You are viewing a plain text version of this content. The canonical link for it is here.
Posted to issues@spark.apache.org by "Artem Rybin (JIRA)" <ji...@apache.org> on 2019/03/19 07:54:00 UTC
[jira] [Commented] (SPARK-27052) Using PySpark udf in transform
yields NULL values
[ https://issues.apache.org/jira/browse/SPARK-27052?page=com.atlassian.jira.plugin.system.issuetabpanels:comment-tabpanel&focusedCommentId=16795797#comment-16795797 ]

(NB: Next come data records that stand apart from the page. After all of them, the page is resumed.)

(* ===== verification/Liveness.v ===== *)
(** * Liveness: every entry under menus can be brought into view

    An item reachable from a root through [menu] items with children
    ([menu_path_at], at depth [d]) can be made visible by a finite run of the click /
    re-render loop, for any lawful owner of the open state, provided every
    tag of the forest is known (so that every render succeeds).  The run
    opens the closed menus on the path one after the other, from the root
    down; each of them is visible when it is clicked, since its ancestors
    have been opened and opening never hides anything, so the run takes at
    most one click per menu above the item.  The file ends with
    the bound on the size of a render. *)

From stdpp Require Import gmap.
From S2P Require Import Prelude Items Styles Render Visible Interaction.

(** An item reachable from the roots through [menu] items with children,
    with the number of menus between the root and the item. *)
Inductive menu_path_at (roots : list Item) : nat -> Item -> Prop :=
| menu_path_at_root x :
    In x roots -> menu_path_at roots 0 x
| menu_path_at_child d m cs x :
    menu_path_at roots d m -> getItemComponent (type m) = Some CMenu ->
    children m = Some cs -> In x cs -> menu_path_at roots (S d) x.

(** Opening the items of the ids [ids], in order. *)
Definition opens (ids : list string) (x : Item) : Item :=
  fold_left (fun y i => set_open_by_id i true y) ids x.

(** ** What the update keeps *)

Lemma set_open_by_id_fields i b (x : Item) :
  title (set_open_by_id i b x) = title x /\ type (set_open_by_id i b x) = type x /\
  id (set_open_by_id i b x) = id x /\
  children (set_open_by_id i b x) = option_map (map (set_open_by_id i b)) (children x).
Proof. by destruct x. Qed.

Lemma type_opens ids (x : Item) : type (opens ids x) = type x.
Proof.
  revert x. induction ids as [|i ids IH]; intros x; [done |]. simpl.
  rewrite IH. apply set_open_by_id_fields.
Qed.

Lemma all_nodes_set_open_by_id i b (x : Item) :
  all_nodes (set_open_by_id i b x) = map (set_open_by_id i b) (all_nodes x).
Proof.
  induction x as [t ty p cs j o IH] using Item_ind.
  destruct cs as [cs|]; simpl in *; [| done]. f_equal.
  rewrite !flat_map_concat_map, concat_map, !map_map. f_equal. by apply map_ext_Forall.
Qed.

Lemma known_set_open_by_id i b (x : Item) : known (set_open_by_id i b x) = known x.
Proof. unfold known. by rewrite (proj1 (proj2 (set_open_by_id_fields i b x))). Qed.

Lemma wf_set_open_by_id i b (l : list Item) :
  forallb known (flat_map all_nodes (map (set_open_by_id i b) l)) =
  forallb known (flat_map all_nodes l).
Proof.
  rewrite !forallb_flat_map, forallb_map. apply forallb_ext_in. intros x _.
  rewrite all_nodes_set_open_by_id, forallb_map. apply forallb_ext_in. intros y _.
  apply known_set_open_by_id.
Qed.

(** ** Visible items are nodes, and opening never hides one *)

Lemma all_nodes_child (r m c : Item) cs :
  In m (all_nodes r) -> children m = Some cs -> In c cs -> In c (all_nodes r).
Proof.
  induction r as [t ty p rcs j o IH] using Item_ind. intros Hm Hcs Hc.
  destruct Hm as [<- | Hm].
  - simpl in Hcs; subst rcs. right. apply in_flat_map. exists c.
    split; [done |]. destruct c; left; done.
  - destruct rcs as [rcs|]; [| contradiction]. simpl in IH.
    apply in_flat_map in Hm as (r' & Hr' & Hm). right. apply in_flat_map.
    exists r'. split; [done |]. rewrite Forall_forall in IH. by apply (IH r' Hr' Hm).
Qed.

Lemma visible_node roots (x : Item) : visible roots x -> In x (flat_map all_nodes roots).
Proof.
  induction 1 as [x Hx | m cs x _ IH _ Hcs _ Hx].
  - apply in_flat_map. exists x. split; [done |]. destruct x; left; done.
  - apply in_flat_map in IH as (r & Hr & Hm). apply in_flat_map.
    exists r. split; [done |]. by apply (all_nodes_child r m x cs).
Qed.

Lemma visible_set_open_by_id roots i (x : Item) :
  visible roots x -> visible (map (set_open_by_id i true) roots) (set_open_by_id i true x).
Proof.
  induction 1 as [x Hx | m cs x _ IH Hm Hcs Ho Hx].
  - apply visible_root. by apply in_map.
  - destruct (set_open_by_id_fields i true m) as (_ & Hty & _ & Hch).
    apply (visible_child _ (set_open_by_id i true m) (map (set_open_by_id i true) cs)).
    + done.
    + by rewrite Hty.
    + by rewrite Hch, Hcs.
    + destruct m as [t ty p mcs j o]. simpl in *. by destruct (String.eqb j i).
    + by apply in_map.
Qed.

(** ** Opening along a path *)

Lemma opens_cons i ids (x : Item) : opens (i :: ids) x = opens ids (set_open_by_id i true x).
Proof. reflexivity. Qed.

Lemma opens_snoc ids i (x : Item) : opens (ids ++ [i]) x = set_open_by_id i true (opens ids x).
Proof. unfold opens. by rewrite fold_left_app. Qed.

Lemma children_opens ids (m : Item) :
  children (opens ids m) = option_map (map (opens ids)) (children m).
Proof.
  revert m. induction ids as [|i ids IH]; intros m; simpl.
  - destruct (children m); simpl; [by rewrite map_id | done].
  - rewrite IH, (proj2 (proj2 (proj2 (set_open_by_id_fields i true m)))).
    destruct (children m); simpl; [by rewrite map_map | done].
Qed.

Lemma shape_opens ids (x : Item) : shape (opens ids x) = shape x.
Proof.
  revert x. induction ids as [|i ids IH]; intros x; [done |].
  rewrite opens_cons, IH. apply shape_set_open_by_id.
Qed.

Lemma wf_opens ids (l : list Item) :
  forallb known (flat_map all_nodes (map (opens ids) l)) = forallb known (flat_map all_nodes l).
Proof.
  revert l. induction ids as [|i ids IH]; intros l.
  - assert (E : map (opens []) l = l) by apply map_id. by rewrite E.
  - replace (map (opens (i :: ids)) l)
      with (map (opens ids) (map (set_open_by_id i true) l)) by (rewrite map_map; done).
    rewrite IH. apply wf_set_open_by_id.
Qed.

(** ** One click opens a visible closed menu *)

Section Run.
Variable (cp : string) (top : option bool).

Lemma render_wf (l : list Item) :
  forallb known (flat_map all_nodes l) = true -> exists v, render_state (S := list Item) cp top l = Ok v.
Proof.
  intros Hwf. unfold render_state. change (owner_items l) with l.
  pose proof (TableOfContentsItems_is_ok (mkProps None cp top l (Some (@owner_set _ TreeOwner)))) as Hok.
  destruct (TableOfContentsItems _) as [v|] eqn:E; [by exists v |].
  simpl in Hok.
  assert (Hr : forallb known (flat_map reach l) = true).
  { apply forallb_forall. intros x Hx. apply visible_reach, visible_node in Hx.
    rewrite forallb_forall in Hwf. by apply Hwf. }
  rewrite Hr in Hok. discriminate.
Qed.

Lemma open_step (l : list Item) (m : Item) cs :
  forallb known (flat_map all_nodes l) = true -> visible l m ->
  getItemComponent (type m) = Some CMenu -> children m = Some cs -> truthy (isOpen m) = false ->
  step cp top l (map (set_open_by_id (id m) true) l).
Proof.
  intros Hwf Hvis Hm Hcs Ho. destruct (render_wf l Hwf) as [v Hv].
  assert (Hs : shows m = true) by (unfold shows; rewrite Hm, Hcs; done).
  pose proof (proj2 (shown_visible_iff (default false top) l m) (conj Hvis Hs)) as Hin.
  apply in_map_iff in Hin as ([m' t] & Heq & Hin). simpl in Heq; subst m'.
  eapply (step_click cp top l v t (title m) (toggleOpenState (Some owner_set) m)); [exact Hv | |].
  - by apply (shown_toggle_entry (mkProps None cp top l (Some owner_set))).
  - unfold click, toggleOpenState. simpl. by rewrite Ho.
Qed.

(** Opening the closed menus of a path, from the root down, makes the end
    of the path visible, one click for each closed menu on the path. *)
Lemma menu_path_run (l : list Item) (d : nat) (y : Item) :
  forallb known (flat_map all_nodes l) = true -> menu_path_at l d y ->
  exists n ids, nsteps (step cp top) n l (map (opens ids) l) /\ n <= d /\
    visible (map (opens ids) l) (opens ids y).
Proof.
  intros Hwf. induction 1 as [y Hy | d m cs y _ IH Hm Hcs Hy].
  - exists 0, []. assert (E : map (opens []) l = l) by apply map_id. rewrite E.
    split_and!; [apply nsteps_O | lia | by apply visible_root].
  - destruct IH as (n & ids & Hrun & Hn & Hvis).
    assert (Hm' : getItemComponent (type (opens ids m)) = Some CMenu) by (by rewrite type_opens).
    assert (Hcs' : children (opens ids m) = Some (map (opens ids) cs)) by (by rewrite children_opens, Hcs).
    assert (Hy' : In (opens ids y) (map (opens ids) cs)) by (by apply in_map).
    destruct (truthy (isOpen (opens ids m))) eqn:Ho.
    { exists n, ids. split_and!; [done | lia |]. by apply (visible_child _ (opens ids m) (map (opens ids) cs)). }
    exists (S n), (ids ++ [id (opens ids m)]).
    assert (E : map (opens (ids ++ [id (opens ids m)])) l =
                map (set_open_by_id (id (opens ids m)) true) (map (opens ids) l)).
    { rewrite map_map. apply map_ext. intros x. apply opens_snoc. }
    rewrite E, opens_snoc. split_and!; [| lia |].
    + eapply nsteps_r; [exact Hrun |]. eapply open_step; [| exact Hvis | exact Hm' | exact Hcs' | exact Ho].
      by rewrite wf_opens.
    + destruct (set_open_by_id_fields (id (opens ids m)) true (opens ids m)) as (_ & Hty & _ & Hch).
      apply (visible_child _ (set_open_by_id (id (opens ids m)) true (opens ids m))
               (map (set_open_by_id (id (opens ids m)) true) (map (opens ids) cs))).
      * by apply visible_set_open_by_id.
      * by rewrite Hty.
      * by rewrite Hch, Hcs'.
      * destruct (opens ids m) as [t ty p mcs j o]. simpl. by rewrite String.eqb_refl.
      * by apply in_map.
Qed.
End Run.

(** A run of the tree owner from an owner's forest is a run of the owner,
    of the same length. *)
Lemma nsteps_transfer {S} `{MenuStateOwnerLaws S} cp top n (s : S) (l' : list Item) :
  nsteps (step cp top) n (owner_items s) l' ->
  exists s', nsteps (step cp top) n s s' /\ owner_items s' = l'.
Proof.
  remember (owner_items s) as l eqn:El. intros Hrun. revert s El.
  induction Hrun as [l | n l l1 l' Hst _ IH]; intros s El.
  - exists s. split; [apply nsteps_O | done].
  - inversion Hst as [l0 v t lab h l2 Hv Hin Hc]; subst l0 l2.
    assert (Hu : owner_items s = owner_items (l : list Item)) by (by rewrite El).
    destruct (step_transfer cp top l s v t lab h l1 Hu Hv Hin Hc) as (s1 & Hs1 & E1).
    destruct (IH s1 (eq_sym E1)) as (s' & Hrun' & E'). exists s'. split; [| done].
    by apply (nsteps_l _ _ _ s1).
Qed.

(** Any lawful owner brings an item at depth [d] into view in at most [d]
    clicks. *)
Lemma run_to_visible {S} `{MenuStateOwnerLaws S} cp top (s : S) d (y : Item) :
  forallb known (flat_map all_nodes (owner_items s)) = true -> menu_path_at (owner_items s) d y ->
  exists n s' y', nsteps (step cp top) n s s' /\ n <= d /\ visible (owner_items s') y' /\ shape y' = shape y.
Proof.
  intros Hwf Hy. destruct (menu_path_run cp top _ d y Hwf Hy) as (n & ids & Hrun & Hn & Hvis).
  destruct (nsteps_transfer cp top n s _ Hrun) as (s' & Hs' & E).
  exists n, s', (opens ids y). rewrite E. split_and!; [done | done | done | apply shape_opens].
Qed.

(** C10: Liveness and termination.  If every tag of the forest is known,
    an item below [d] menus is brought into view by a run of at most [d]
    clicks and re-renders of any lawful owner, one for each closed menu on
    its path. *)
Theorem menus_reach_visible_within {S} `{MenuStateOwnerLaws S} cp top (s : S) d (y : Item) :
  forallb known (flat_map all_nodes (owner_items s)) = true -> menu_path_at (owner_items s) d y ->
  exists n s' y', nsteps (step cp top) n s s' /\ n <= d /\ visible (owner_items s') y' /\ shape y' = shape y.
Proof. apply run_to_visible. Qed.

Lemma menus_reach_visible_within_witness :
  forallb known (flat_map all_nodes Example.s0) = true /\
  menu_path_at Example.s0 1 Scenario.itemC /\
  exists n s' y', nsteps (step "/a" (Some true)) n Example.s0 s' /\ n <= 1 /\
    visible (owner_items s') y' /\ shape y' = shape Scenario.itemC.
Proof.
  assert (Hwf : forallb known (flat_map all_nodes Example.s0) = true) by reflexivity.
  assert (Hp : menu_path_at Example.s0 1 Scenario.itemC).
  { apply (menu_path_at_child _ 0 (Scenario.itemB (Some false)) [Scenario.itemC]);
      [apply menu_path_at_root; simpl; right; left; reflexivity | reflexivity | reflexivity |
       simpl; left; reflexivity]. }
  split; [exact Hwf |]. split; [exact Hp |].
  exact (menus_reach_visible_within (S := list Item) "/a" (Some true) Example.s0 1 Scenario.itemC Hwf Hp).
Defined.

(** ** The size of a render *)

Lemma all_nodes_unfold (x : Item) :
  all_nodes x = x :: from_option (flat_map all_nodes) [] (children x).
Proof. by destruct x as [t ty p [cs|] j o]. Qed.

Lemma opened_cases (x : Item) :
  opened x = [] \/ exists cs, children x = Some cs /\ opened x = cs.
Proof.
  unfold opened. destruct_tag x; destruct (children x) as [cs|]; auto.
  destruct (truthy (isOpen x)); eauto.
Qed.

Lemma shown_length top (x : Item) : length (shown top x) <= length (all_nodes x).
Proof.
  revert top. induction x as [x IH] using opened_ind. intros top.
  rewrite shown_unfold, all_nodes_unfold. destruct (shows x); simpl; [| lia].
  apply le_n_S. destruct (opened_cases x) as [-> | (cs & Hcs & Ho)]; simpl; [lia |].
  rewrite Hcs. simpl. rewrite <- Ho. apply length_flat_map_le. intros c Hc. by apply IH.
Qed.

(** C19: Bounds.  A render has at most one entry (toggle, link or bulleted
    link) per node of the forest: the rendered output is linear in the size
    of the input, whatever the open flags. *)
Theorem TableOfContentsItems_size {F} (p : TableOfContentsItemsProps F) v :
  TableOfContentsItems p = Ok v -> length (entries v) <= length (flat_map all_nodes (items p)).
Proof.
  intros Hv. rewrite (TableOfContentsItems_entries p v Hv), length_map.
  apply length_flat_map_le. intros x _. apply shown_length.
Qed.

Lemma TableOfContentsItems_size_witness :
  exists v, TableOfContentsItems (Scenario.props (Some true)) = Ok v /\
  length (entries v) <= length (flat_map all_nodes (items (Scenario.props (Some true)))).
Proof.
  eexists. split; [reflexivity |].
  apply (TableOfContentsItems_size (Scenario.props (Some true))). reflexivity.
Defined.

Artem Rybin commented on SPARK-27052:
-------------------------------------
Hi [~hejsgpuom62c]!
I reproduced this issue. I would like to investigate this.
Please, assign it to me.
> Using PySpark udf in transform yields NULL values
> -------------------------------------------------
>
> Key: SPARK-27052
> URL: https://issues.apache.org/jira/browse/SPARK-27052
> Project: Spark
> Issue Type: Bug
> Components: PySpark, SQL
> Affects Versions: 2.4.0
> Reporter: hejsgpuom62c
> Priority: Major
>
> Steps to reproduce
> {code:java}
> from typing import Optional
> from pyspark.sql.functions import expr
> def f(x: Optional[int]) -> Optional[int]:
> return x + 1 if x is not None else None
> spark.udf.register('f', f, "integer")
> df = (spark
> .createDataFrame([(1, [1, 2, 3])], ("id", "xs"))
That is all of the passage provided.